大飯原発の再稼働に関してはいろいろ議論のあるところでしょうが、関西の電力不足の危機はとりあえず避けることができました。東日本大震災、福島第一原発事故による関東での電力不足、またタイを襲った洪水などの昨年の日本経済への打撃から、ようやく景気が緩やかであれ持ち直しつつある微妙な時期であるだけに、景気回復にとっては好材料となりました。景気回復については、まだまだまだら模様で、それが実感できるところとそうではないところの格差が大きい状態ですが、日銀が、15日の金融政策決定会合で、前月の「横ばい圏内にあるが、持ち直しに向かう動きが明確になりつつある」から「緩やかに持ち直しつつある」に景気判断を引き上げています。狭い範囲かもしれませんが、身の回りでもなにか景気の変化を感じます。
朝日新聞による全国の主要100社を対象に5月28日~6月8日に行った景気アンケートでも、個人消費の回復、また業績の改善をあげた企業が多数でした。
消費マインドの変化は、アパレル産業の好調が先行指標となっていたのかもしれません。とくに紳士服のアオキ、コナカ、青山商事が好決算を出していたことが目に止まりました。紳士服でなくともユニクロを除くと好調な企業が目立っています。
大西 宏のマーケティング・エッセンス : アパレルが元気になると世の中も明るくなる?逆かな? :
消費回復で顕著なのは自動車です。軽自動車を含めた登録台数の推移を見ると、昨年10月以降の回復がまるでバブル再来かと思わせる結果になっています。特に2012年3月以降は、対前年比で3月171.8%、4月193.7%、5月166.4%と昨年の震災による影響からの急回復を感じさせます。
■自動車登録台数推移(軽自動車を含む)
とくにトヨタの快進撃が目立ちます。4月と6月は、プリウスとアクアが新車登録台数で一位と二位を占め、プリウスは、対前年比で4月449.3%、5月320.3%で驚異的に伸びており、さらに新型「カローラ」の発売1カ月時点の受注台数が1万5000台となり、月販目標700台の2.1倍に達したといいます。しかも輸出も好調です。欧州や中国での販売も伸ばしているようです。ハイブリッド搭載車で13年ぶりに参戦したル・マン耐久レースは、2台が接触事故などで結局はリタイヤすることになりましたが、海外需要を取り込むのはまだまだこれからというところで、まだ伸びていく可能性を感じます。あとは、国内需要はエコカー減税効果が後押ししているので、今後は政策次第なのかもしれません。
震災と福島第一原発事故で激減した訪日外国人数も、4月の推定値では、ようやく震災前と肩を並べるところまで回復してきていることも好材料となってきます。関西は観光地を多く抱えているだけに、電気不足だとなればもろに打撃を被るところでした。
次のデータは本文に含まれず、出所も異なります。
Lemma concurrent_race_free_witness :
  slot_index 0 (g_mem (demo_conc acts_claim)) ≠ slot_index 1 (g_mem (demo_conc acts_claim)).
Proof.
  refine (proj1 (concurrent_race_free (init_meta 0 0) 4096 (replicate 272 0) 2 8 demo0 demo0_meta demo0_payload 2 (demo_conc acts_claim) demo_max demo_mp
    demo_bytes demo_init (demo_reachable acts_claim) (demo_bound acts_claim eq_refl)
    0%nat (PWrite argsA 0 WLen) 0 ltac:(by vm_compute) eq_refl)
    1%nat (PWrite argsB 1 WLen) 1 ltac:(by vm_compute) eq_refl ltac:(done)).
Defined.

Lemma concurrent_losses_witness :
  Z.of_nat (length (g_log (demo_conc acts_full))) = 2.
Proof.
  exact (proj1 (proj2 (concurrent_losses (init_meta 0 0) 4096 (replicate 272 0) 2 8 demo0 demo0_meta demo0_payload 2 (demo_conc acts_full) demo_max demo_mp
    demo_bytes demo_init (demo_reachable acts_full) (demo_bound acts_full eq_refl)
    0%nat argsA 63%nat 2 (g_mem (demo_conc acts_full)) ltac:(by vm_compute) ltac:(by vm_compute)))).
Defined.

Lemma concurrent_quiescent_witness :
  ring_queue (g_mem (demo_conc acts_full))
    (mkFifo (drop (length (g_pops (demo_conc acts_full))) (g_log (demo_conc acts_full)))
       (u64 (g_full (demo_conc acts_full)))).
Proof.
  refine (concurrent_quiescent (init_meta 0 0) 4096 (replicate 272 0) 2 8 demo0 demo0_meta demo0_payload 2 (demo_conc acts_full) demo_max demo_mp
    demo_bytes demo_init (demo_reachable acts_full) (demo_bound acts_full eq_refl) _ ltac:(by vm_compute)).
  intros i pc Hi.
  assert (E : g_prods (demo_conc acts_full) = [PLoadSeq argsA 64 2; PIdle]) by by vm_compute.
  rewrite E in Hi. clear E. destruct i as [|[|i]]; simpl in Hi;
    [injection Hi as <-; reflexivity..|discriminate].
Defined.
やはり、景気が回復しないと経営マインドも回復せず、体質強化のための投資も伸びません。経営マインドの好転がなければ、いくらマネーだけを供給しても、回らず、銀行に溜め込まれるだけです。しかしこういった消費回復を受け、機械受注も、化学工業や石油製品、また卸売・小売業がけん引役となり2カ月ぶりに4月5.7%増と増加したようです。
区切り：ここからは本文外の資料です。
(* ===== verification/Threads.v ===== *)
(** * Programs of threads on one ring

    The loops the clients of a ring run: worker threads that push their jobs one after the other,
    and a consumer that pops until it has seen a given number of records. A worker either repeats a
    push until it succeeds, as the ring example and the benchmark do, or takes the result and
    goes on, as callers of a logger do. Workers and consumer interleave access by access on the
    machine of [RingConc]. *)

From S2P Require Import Prelude Types Sync RingMem RingCells RingBytes RingProps.
From S2P Require Import RingConc RingInv RingConcProps.

(** ** Programs *)

Section program.
Context {M : Type} `{!RingMem M}.

(** The ring machine, the jobs each worker has left (the one it is pushing first), its calls so far
    with their results, the consumer's buffer and what it has popped. [pg_claims] is ghost state: who claimed
    a position for which job, in the order of the positions. *)
Record prog := mkProg {
  pg_ring : conc M;
  pg_jobs : list (list Args);
  pg_calls : list (list (Args * Result unit));
  pg_scratch : bytes;
  pg_popped : list (PoppedRecord * bytes);
  pg_claims : list (nat * Args);
}.

Definition with_producer (i : nat) (pc : PPc) (g : conc M) : conc M :=
  mkConc (g_mem g) (<[i := pc]> (g_prods g)) (g_cons g) (g_log g) (g_pops g) (g_full g).

Definition with_consumer (pc : CPc) (g : conc M) : conc M :=
  mkConc (g_mem g) (g_prods g) pc (g_log g) (g_pops g) (g_full g).

Definition with_ring (g : conc M) (p : prog) : prog :=
  mkProg g (pg_jobs p) (pg_calls p) (pg_scratch p) (pg_popped p) (pg_claims p).

(** The ghost entry of a worker's access. *)
Definition claim_of (i : nat) (pc pc' : PPc) : list (nat * Args) :=
  match pc, pc' with PCas a _ _, PWrite _ _ _ => [(i, a)] | _, _ => [] end.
また、デジタル化やグローバル化に適応した戦略転換をはかり、それが効を奏している企業も多く見られます。おそらくまだまだ統計としてはでてこないにしても、まもなく発表される決算にも反映してくると思います。
ほんのつかの間に訪れた小さなバブルなのか、ほんとうに時代の節目を迎え、消費構造やマインド、また産業の転換が始まってきているのかは定かではありませんが、関西の電力不足による産業界へのダメージやマインドの冷え込みは、せっかく回復してきた景気に冷水をかける事態ともなってくるところでした。それが避けられたことの意味は大きいと感じます。
あとは欧州危機の影響が懸念されますが、それよりは時代変化をとらえる経営、消費マインドを呼び覚ます経営、国際競争力を高める経営の再構築を進めることの意味のほうがはるかに大きいと思います。